All of the items are shown in the Davenport article.  Persons interested in the SAQ please note, however, that the most current version (2018) contains 36 items, including three that measure agreement with the statement, “I experience good collaboration with (nurses; staff physicians; pharmacists) in this clinical area;” and a fourth item measuring agreement with the statement, “Communication breakdowns that lead to delays in delivery of care are common.”  This instrument can be downloaded from the University of Texas / Texas Medical Center’s Center for Health Care Quality and Safety: https://med.uth.edu/chqs/surveys/safety-attitudes-and-safety-climate-questionnaire/.  The Center requests that users complete an information sheet as part of receiving permission to use the instrument.

Psychometric Elements: Evidence of Validity
Content: 
The content development of the SAQ was not described in the Davenport article. The Sexton article details the evolution of the (2006) SAQ from a previous ICU Management SAQ—which was, itself, developed from principles of safety in the flight industry and an instrument called the Flight Management Attitudes Questionnaire (FMAQ). The SAQ version described in the 2006 article retained about 25% of the items in the FMAQ. Sexton and colleagues created about 100 new items through discussions with health care providers and subject matter experts. Retained items had some basis in a theoretical model for analyzing risk and safety (A. Vincent, BMJ, 1998), and/or a conceptual model for assessing quality (A. Donabedian, JAMA, 1988); and they could be grouped logically into proposed factors. These factors were tested via confirmatory factor analysis in their 2006 study, and subsequently, the survey was reduced from 40 to 30 items.
Response Process: 
In the Davenport study being reported here, all of the VAMCs in the U.S.A. were invited to participate, and 51% agreed. Similarly, all of the academic medical centers in the U.S.A. were invited to participate and 57% agreed. Monitoring of the NSQIP-guided process of extracting morbidity and mortality data from medical records was done at each local hospital site. The inter-rater reliability of the nurse coding was maintained through “regular conference calls, sample case problems, and formal IRR testing of all nurses.”
Internal Structure: 
Five of the six SAQ scales had acceptable to good internal consistency reliability (Cronbach’s alpha) of 0.71 to 0.82. One scale, “Perceptions of management,” was dropped from the analysis due to low reliability (0.54). The Burnout scale (0.82) was retained. Reliability information on the four communication/collaboration items (one per provider group) was not calculated / reported, likely because the 4 items were treated as separate items (one per provider group) and not expected to form a scale.
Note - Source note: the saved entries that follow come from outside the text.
(** * Levenspiel sizing (CSTR followed by PFR) of [streamlit_app.py]

    The third branch of the application reads a two-row table of
    conversions [X] and rates [-rA], interpolates the rate at the
    intermediate conversion, sizes the CSTR stage with it and integrates
    [1 / -rA] over the tabulated points between the two conversions to size
    the PFR stage (lines 74 to 104).

    Numbers.  The program computes on IEEE binary64 values.  Here a finite
    value is an exact rational ([Q]) and rounding is not modelled; numeric
    results are therefore compared with [==] ([Qeq]).  The entries of the
    table and the three inputs [FA0], [X_int], [X_final] are finite.
    Dividing by zero does not raise in numpy: it yields [inf], [-inf] or
    [nan].  Those are gathered in the one value [NonFinite], which every
    later operation of the program propagates.

    Libraries.  [np.interp], [np.trapz] and [pd.DataFrame] belong to numpy
    and pandas, not to the application; they are modelled after their
    documented behaviour, in the order of operations of their sources.

    Rounding.  Theorems on computed values therefore hold of the exact
    value of the formula the program evaluates; where a statement is
    about more than tests and copies of stored numbers, it says so.
    [np_interp_b64] is the interpolation on the binary64 values
    themselves and shows what rounding does to it.

    The other two branches follow: the CSTR volume of lines 51 to 61, on
    Python floats, whose division raises on zero, and the batch time of
    lines 32 to 39, over the real numbers for its logarithm.  The reading
    of the text area (lines 78 to 81) takes Python's [float] and
    [str.strip] as parameters. *)

From Stdlib Require Import PrimFloat.
From Stdlib Require Import Reals.
From Stdlib Require Lra.
From Stdlib Require Import Ascii String.
From Stdlib Require Import QArith Qminmax ZArith List Bool Lia Lqa Sorted.
Import ListNotations.

Set Warnings "-inexact-float".

Local Open Scope Q_scope.

(** ** Numbers *)

Inductive float64 : Type :=
| Fin (q : Q)
| NonFinite.

(** Equality of computed values, up to the representation of the rational. *)
Definition feq (a b : float64) : Prop :=
  match a, b with
  | Fin p, Fin q => p == q
  | NonFinite, NonFinite => True
  | _, _ => False
  end.

Definition Qlt_bool (a b : Q) : bool := negb (Qle_bool b a).

(** [a / b] on two finite values (numpy's true_divide: no exception). *)
Definition np_divide (a b : Q) : float64 :=
  if Qeq_bool b 0 then NonFinite else Fin (a / b).
(** The fixture of the unit test: one level with one prize, the level
    entered by the player and not completed. *)
Definition test_store : Store :=
  {| players := [alice];
     boosts := [{| Boost.id := 10%N; Boost.type := DOUBLE_POINTS;
                   Boost.description := "x2" |}];
     player_boosts := [];
     levels := [{| Level.id := 20%N; Level.title := "Test Level"; Level.order := 1 |}];
     prizes := [{| Prize.id := 30%N; Prize.title := "Test Prize" |}];
     player_levels :=
       [{| PlayerLevel.player_id := 1%N; PlayerLevel.level_id := 20%N;
           PlayerLevel.completed := None; PlayerLevel.score := 0 |}];
     level_prizes := [{| LevelPrize.level_id := 20%N; LevelPrize.prize_id := 30%N |}];
     player_prizes := [] |}.


(** ** The boost catalogue *)

#[global] Instance BoostType_eq_dec : EqDecision BoostType.
Proof. solve_decision. Defined.

(** The description given to [BoostType.__init__] with each member. *)
Definition BoostType_description (b : BoostType) : string :=
  match b with
  | DOUBLE_POINTS => "x2 к очкам"
  | SPEED => "ускорение"
  | SHIELD => "щит от потерь"
  end.

(** [Boost.create(boost_type)]; [id] is the identifier the column default
    gives the row. *)
Definition Boost_create (id : UUID) (boost_type : BoostType) : Boost.t :=
  {| Boost.id := id;
     Boost.type := boost_type;
     Boost.description := BoostType_description boost_type |}.

(** ** Sequences of logins *)

(** [n] calls of [login] on the same player object. *)
Fixpoint repeat_login (n : nat) (self : Player.t) : session Player.t :=
  match n with
  | O => mret self
  | S n' => self' ← login self; repeat_login n' self'
  end.

(** ** The remaining constraints of the schema *)

(** [ForeignKey("players.id")] of [player_boosts.player_id]. *)
Definition fk_PlayerBoost_player (s : Store) : Prop :=
  ∀ r, r ∈ player_boosts s → PlayerBoost.player_id r ∈ (Player.id <$> players s).

(** [ForeignKey("players.id")] of [player_levels.player_id]. *)
Definition fk_PlayerLevel_player (s : Store) : Prop :=
  ∀ r, r ∈ player_levels s → PlayerLevel.player_id r ∈ (Player.id <$> players s).

(** [ForeignKey("levels.id")] of [level_prizes.level_id]. *)
Definition fk_LevelPrize_level (s : Store) : Prop :=
  ∀ r, r ∈ level_prizes s → LevelPrize.level_id r ∈ (Level.id <$> levels s).

(** [ForeignKey("players.id")] of [player_prizes.player_id]. *)
Definition fk_PlayerPrize_player (s : Store) : Prop :=
  ∀ r, r ∈ player_prizes s → PlayerPrize.player_id r ∈ (Player.id <$> players s).

(** [ForeignKey("prizes.id")] of [player_prizes.prize_id]. *)
Definition fk_PlayerPrize_prize (s : Store) : Prop :=
  ∀ r, r ∈ player_prizes s → PlayerPrize.prize_id r ∈ (Prize.id <$> prizes s).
The mean mortality O/E ratio was 1.08 (range 0.51 to 2.12) and the mean morbidity O/E ratio was 1.04 (range 0.47 to 1.59). These results demonstrated good variability for correlation analysis. These ratios were calculated at the hospital site level.
Relation to Other Variables: 
Correlations between the SAQ and the Burnout scales were low and non-significant for both mortality and morbidity rates. The only significant correlation found in the analysis was between the item assessing communication and collaboration with attending MDs and morbidity (r=-0.38, p<0.01). The correlation between communication and collaboration with resident MDs and patient morbidity approached statistical significance (r=0.25, p=0.08).
Consequential: 
The authors raise important questions about inferring better patient outcomes based on attitudinal surveys such as the SAQ. One challenge in establishing external (consequential) validity of attitudinal surveys such as the SAQ is that patient complications and deaths due to non-patient (i.e., safety) factors are relatively infrequent, making them more difficult to predict.